Now she tells me no, it cause she needs to figure out herself, she doesn't know how she feels, and doesn't not know what the future holds. One day she tells me she has feelings and love for me, and a few days later she says she doesn't. She is a very reserved person, and I know there is a lot of issues which lately have been affecting her. I believe her decision to break up with me, was based on the fact if she broke up with me all her issues would disappear. I told her this is not the way to solve issues, and that she needed to talk to someone about it. Howeever she is very stubborn, and even admits she hasn't told me the real reasons for the break up cause it is too hard. I know deep down she loves me very much, and I keep asking her to sit down with me and discuss the issues. She however refuses to do so, and tells me to stop trying to resolve the problems.

I have talkd to of people about what approch I should take, I have tried to give her space and time.
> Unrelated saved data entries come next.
(* ===== verification/Heap.v ===== *)
(** * The object store

    A [StateCell] pointer is a location; several slices, maps
    and indexes hold the same pointer, so a cell is read and written through
    its location.  [HeapLens] says where a component's state keeps them. *)
From S2P Require Import Prelude Interfaces.

Abbreviation loc := nat.

Class HeapLens (S cell : Type) := {
  heap_of : S -> gmap loc cell;
  with_heap : gmap loc cell -> S -> S;
}.
Class HeapLensLaws {S cell} (HL : HeapLens S cell) : Prop := {
  heap_with_heap : forall h s, heap_of (with_heap h s) = h;
  with_heap_heap : forall s, with_heap (heap_of s) s = s;
  with_heap_twice : forall h h' s, with_heap h (with_heap h' s) = with_heap h s;
}.

(** Two kinds of objects kept in the same state do not overlap. *)
Class LensIndep {S A B} (LA : HeapLens S A) (LB : HeapLens S B) : Prop := {
  indep_l : forall h s, heap_of (HeapLens := LA) (with_heap (HeapLens := LB) h s) = heap_of s;
  indep_r : forall h s, heap_of (HeapLens := LB) (with_heap (HeapLens := LA) h s) = heap_of s;
}.

(** A shared object of which there is one: the stores of a node. *)
Class ObjLens (S A : Type) := {
  obj_of : S -> A;
  with_obj : A -> S -> S;
}.
Class ObjLensLaws {S A} (OL : ObjLens S A) : Prop := {
  obj_with_obj : forall a s, obj_of (with_obj a s) = a;
  with_obj_obj : forall s, with_obj (obj_of s) s = s;
  with_obj_twice : forall a a' s, with_obj a (with_obj a' s) = with_obj a s;
}.
Class ObjIndep {S A B} (HA : HeapLens S A) (OB : ObjLens S B) : Prop := {
  heap_with_obj : forall b s, heap_of (with_obj b s) = heap_of s;
  obj_with_heap : forall h s, obj_of (with_heap h s) = obj_of s;
  with_heap_obj : forall h b s, with_heap h (with_obj b s) = with_obj b (with_heap h s);
}.

Section deref.
Context {S cell : Type} `{HeapLens S cell}.

Definition deref (l : loc) : Go S cell :=
  let! s := gget in gsome (heap_of s !! l).
Definition assign (l : loc) (c : cell) : Go S unit :=
  gmodify (fun s => with_heap (<[l := c]> (heap_of s)) s).
Definition update_cell (f : cell -> cell) (l : loc) : Go S unit :=
  let! c := deref l in assign l (f c).
(** [&c]: an object of its own. *)
Definition alloc (c : cell) : Go S loc :=
  let! s := gget in
  let l := fresh (dom (heap_of s)) in
  assign l c ;;; gret l.
(** The cells behind a slice of pointers. *)
Definition deref_all (ls : list loc) : Go S (list (loc * cell)) :=
  gmap_list (fun l => let! c := deref l in gret (l, c)) ls.

Context `{!HeapLensLaws H}.

Lemma deref_ret l s c s' : deref l s = Ret (c, s') <-> heap_of s !! l = Some c /\ s' = s.
Proof.
  unfold deref, gbind, gget, gsome. destruct (heap_of s !! l); simpl;
    unfold gret, gpanic; naive_solver.
Qed.
Lemma deref_eq l s c : heap_of s !! l = Some c -> deref l s = Ret (c, s).
Proof. intros E. by apply deref_ret. Qed.
Lemma assign_ret l c s u s' :
  assign l c s = Ret (u, s') <-> s' = with_heap (<[l := c]> (heap_of s)) s.
Proof. unfold assign, gmodify. destruct u. naive_solver. Qed.
Lemma update_cell_ret f l s u s' :
  update_cell f l s = Ret (u, s') <->
  exists c, heap_of s !! l = Some c /\ s' = with_heap (<[l := f c]> (heap_of s)) s.
Proof.
  unfold update_cell. rewrite gbind_ret. split.
  - intros (c & s1 & [Hc ->]%deref_ret & ->%assign_ret). eauto.
  - intros (c & Hc & ->). exists c, s. split; [by apply deref_ret|by apply assign_ret].
Qed.
Lemma alloc_ret c s l s' :
  alloc c s = Ret (l, s') <->
  l = fresh (dom (heap_of s)) /\ s' = with_heap (<[l := c]> (heap_of s)) s.
Proof. unfold alloc, assign, gmodify, gbind, gget, gret. naive_solver. Qed.
Lemma alloc_fresh c s l s' : alloc c s = Ret (l, s') -> heap_of s !! l = None.
Proof. intros [-> _]%alloc_ret. apply not_elem_of_dom, is_fresh. Qed.

Lemma gfold_deref ls acc s cs s' :
  gfold (fun acc l => let! b := (let! c := deref l in gret (l, c)) in gret (acc ++ [b])) acc ls s
    = Ret (cs, s') <->
  s' = s /\ exists rest, cs = acc ++ rest /\
    Forall2 (fun l lc => lc.1 = l /\ heap_of s !! l = Some lc.2) ls rest.
Proof.
  revert acc. induction ls as [|l ls IH]; intros acc; cbn [gfold].
  - rewrite gret_ret. split.
    + intros [-> ->]. split; [done|]. exists []. rewrite app_nil_r. done.
    + intros [-> (rest & -> & HF)]. inversion HF. by rewrite app_nil_r.
  - rewrite gbind_ret. split.
    + intros (acc' & s1 & E & Hf).
      apply gbind_ret in E as (b & s2 & E1 & [<- <-]%gret_ret).
      apply gbind_ret in E1 as (c & s3 & [Hc ->]%deref_ret & [<- <-]%gret_ret).
      apply IH in Hf as [-> (rest & -> & HF)]. split; [done|].
      exists ((l, c) :: rest). rewrite <- app_assoc. split; [done|]. by constructor.
    + intros [-> (rest & -> & HF)].
      inversion HF as [|? [l' c] ? rest' [Hl Hc] HF']; simpl in Hl, Hc; subst l' rest.
      exists (acc ++ [(l, c)]), s. split.
      * unfold gbind. by rewrite (deref_eq l s c Hc).
      * apply IH. split; [done|]. exists rest'. by rewrite <- app_assoc.
Qed.

Lemma deref_all_ret ls s cs s' :
  deref_all ls s = Ret (cs, s') <->
  s' = s /\ Forall2 (fun l lc => lc.1 = l /\ heap_of s !! l = Some lc.2) ls cs.
Proof.
  unfold deref_all, gmap_list. rewrite gfold_deref. naive_solver.
Qed.
End deref.

(** The cell behind a pointer known to be valid. *)
Definition cell_at {crdt cell} `{CellLib crdt cell} (h : gmap loc cell) (l : loc) : cell :=
  default cell_zero (h !! l).
Definition valid {cell} (h : gmap loc cell) (ls : list loc) : Prop :=
  forall l, l ∈ ls -> is_Some (h !! l).

Section deref_valid.
Context {S crdt cell : Type} `{CellLib crdt cell} `{HeapLensLaws S cell}.

Lemma cell_at_some h l : is_Some (h !! l) -> h !! l = Some (cell_at h l).
Proof. intros [c E]. unfold cell_at. by rewrite E. Qed.
Lemma cell_at_eq h l c : h !! l = Some c -> cell_at h l = c.
Proof. intros E. unfold cell_at. by rewrite E. Qed.

Lemma deref_valid l s :
  is_Some (heap_of s !! l) -> deref l s = Ret (cell_at (heap_of s) l, s).
Proof. intros E. apply deref_eq. by apply cell_at_some. Qed.

Lemma deref_all_valid ls s :
  valid (heap_of s) ls ->
  deref_all ls s = Ret (map (fun l => (l, cell_at (heap_of s) l)) ls, s).
Proof.
  intros Hv. apply deref_all_ret. split; [done|].
  induction ls as [|l ls IH]; simpl; constructor.
  - split; [done|]. apply cell_at_some, Hv. by left.
  - apply IH. intros l' Hl'. apply Hv. by right.
Qed.

(** A loop that replaces each of some distinct cells by its image. *)
Definition alter_all (f : cell -> cell) (ls : list loc) (h : gmap loc cell) : gmap loc cell :=
  fold_left (fun h l => alter f l h) ls h.
Lemma alter_all_lookup f ls h l :
  NoDup ls -> alter_all f ls h !! l = if decide (l ∈ ls) then f <$> h !! l else h !! l.
Proof.
  revert h. unfold alter_all.
  induction ls as [|x ls IH]; intros h Hnd; simpl.
  - done.
  - apply NoDup_cons in Hnd as [Hx Hnd]. rewrite IH by done.
    destruct (decide (l = x)) as [->|Hne].
    + rewrite decide_False, decide_True by (done || by left). by rewrite lookup_alter_eq.
    + rewrite lookup_alter_ne by done.
      destruct (decide (l ∈ ls)); [rewrite decide_True by (by right)|
        rewrite decide_False by (by intros [?|?]%elem_of_cons)]; done.
Qed.
Lemma alter_valid f h l :
  is_Some (h !! l) -> alter f l h = <[l := f (cell_at h l)]> h.
Proof.
  intros Hl. apply map_eq. intros i. destruct (decide (l = i)) as [->|Hne].
  - rewrite lookup_alter_eq, lookup_insert_eq, cell_at_some; done.
  - by rewrite lookup_alter_ne, lookup_insert_ne.
Qed.
Lemma foreach_update_valid f ls s :
  valid (heap_of s) ls ->
  gforeach (update_cell f) ls s = Ret (tt, with_heap (alter_all f ls (heap_of s)) s).
Proof.
  revert s. induction ls as [|l ls IH]; intros s Hv; simpl.
  - unfold gret, alter_all. simpl. by rewrite with_heap_heap.
  - assert (Hl : is_Some (heap_of s !! l)) by (apply Hv; by left).
    assert (E : update_cell f l s =
      Ret (tt, with_heap (<[l := f (cell_at (heap_of s) l)]> (heap_of s)) s))
      by (apply update_cell_ret; eauto using cell_at_some).
    unfold gbind at 1. rewrite E, IH.
    + rewrite heap_with_heap, with_heap_twice. do 3 f_equal.
      unfold alter_all. simpl. f_equal.
      by rewrite alter_valid.
    + intros l' Hl'. rewrite heap_with_heap. destruct (decide (l = l')) as [->|].
      * rewrite lookup_insert_eq. eauto.
      * rewrite lookup_insert_ne by done. apply Hv. by right.
Qed.

(** A loop whose iterations work on disjoint sets of cells.  Each iteration
    leaves [fin] in its own set whatever the others have done; so does the
    loop, in whatever order the keys come. *)
Lemma gforeach_regions {K} (f : K -> Go S unit) (region : K -> list loc)
    (h0 : gmap loc cell) (fin : loc -> option cell) ks s :
  NoDup ks ->
  (forall k k' l, k ∈ ks -> k' ∈ ks -> l ∈ region k -> l ∈ region k' -> k = k') ->
  (forall k s, k ∈ ks -> (forall l, l ∈ region k -> heap_of s !! l = h0 !! l) ->
     exists h', f k s = Ret (tt, with_heap h' s) /\
       forall l, h' !! l = if decide (l ∈ region k) then fin l else heap_of s !! l) ->
  (forall k l, k ∈ ks -> l ∈ region k -> heap_of s !! l = h0 !! l) ->
  exists h', gforeach f ks s = Ret (tt, with_heap h' s) /\
    (forall k l, k ∈ ks -> l ∈ region k -> h' !! l = fin l) /\
    (forall l, (forall k, k ∈ ks -> l ∉ region k) -> h' !! l = heap_of s !! l).
Proof.
  revert s. induction ks as [|k ks IH]; intros s Hnd Hdis Hf Hh0; simpl.
  - exists (heap_of s). unfold gret. rewrite with_heap_heap. split; [done|].
    split; [|done]. intros k l Hk. by apply elem_of_nil in Hk.
  - apply NoDup_cons in Hnd as [Hk Hnd].
    destruct (Hf k s) as (h1 & E1 & H1); [by left|intros; by eapply Hh0; [left|]|].
    destruct (IH (with_heap h1 s)) as (h2 & E2 & Hin & Hout).
    + done.
    + intros k1 k2 l ? ?. apply Hdis; by right.
    + intros k' s' Hk'. apply Hf. by right.
    + intros k' l Hk' Hl. rewrite heap_with_heap, H1. rewrite decide_False.
      * apply (Hh0 k'); [by right|done].
      * intros Hl'. assert (k = k') as ->
          by (by eapply (Hdis k k' l); [left|right| |]). done.
    + exists h2. unfold gbind. rewrite E1, E2, with_heap_twice. split; [done|]. split.
      * intros k' l [->|Hk']%elem_of_cons Hl; [|by eapply Hin].
        destruct (decide (Exists (fun k' => l ∈ region k') ks)) as [He|He].
        -- apply Exists_exists in He as (k'' & Hk'' & Hl'').
           by eapply (Hin k'').
        -- rewrite Hout, heap_with_heap, H1, decide_True; [done|done|].
           intros k'' Hk'' Hl''. apply He, Exists_exists. eauto.
      * intros l Hl. rewrite Hout, heap_with_heap, H1, decide_False; [done| |].
        -- apply Hl. by left.
        -- intros k' Hk'. apply Hl. by right.
Qed.
End deref_valid.

Ltac heap_inv :=
  repeat (go_inv; match goal with
  | H : deref _ _ = Ret _ |- _ => apply deref_ret in H as [? ?]; subst
  | H : assign _ _ _ = Ret _ |- _ => apply assign_ret in H; subst
  | H : update_cell _ _ _ = Ret _ |- _ => apply update_cell_ret in H as (? & ? & ?); subst
  end).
Even though its only been two weeks since the actual break up. She tells me she is adamant she has made the right decision. Can she just stop loving me of all of a sudden? is there any hope I can make her come to the realisation what we had was special and worth fighting for?

Any help would be appreciaited.

N0help4u
Jun 4, 2009, 03:27 PM
All you can do is let her 'go find herself'
If you try and persuade her to stay with you she will always wonder what she missed out on and resent you.
She most likely feels she has never had time for herself and needs the time alone to be sure what she wants without others influencing her or discouraging her.

dark_alley
Jun 4, 2009, 04:02 PM
I think you should take this time and do some self-reflecting. People don't fall out of love overnight, but she clearly has issues she needs to deal with and she needs time to do so. Furthermore, in the state she seems to be in right now, you would have to force yourself back into her life and that is no way of restarting and sustaining a viable relationship. She has to be willing to talk in order to start to reconcile and until then your better off picking yourself back up and rebuilding your confidence.

talaniman
Jun 4, 2009, 04:20 PM
She however refuses to do so, and tells me to stop trying to resolve the problems.

For whatever reasons she has for the break up, she is unwilling to work with you to resolve those issues and keep things going.

You have no choice but to let her go, and go your own way, as you can't force her to change her mind.



Admits she hasn't told me the real reasons for the break up cause it is too hard.


This is usually a sign of another romantic interest.

Kaitlyn1988
Jun 6, 2009, 02:49 AM
If she can put her family's feelings before her own, then she doesn't care about you enough to fight to be with you. And if she needs to "find herself" that's just code for "i don't want to be with you anymore, but I don't want to hurt you either." just another form of "it's not you, it's me." I say move on to someone who is willing to sacrifice everything to be with you. Only then will you have a successful and long lasting relationship.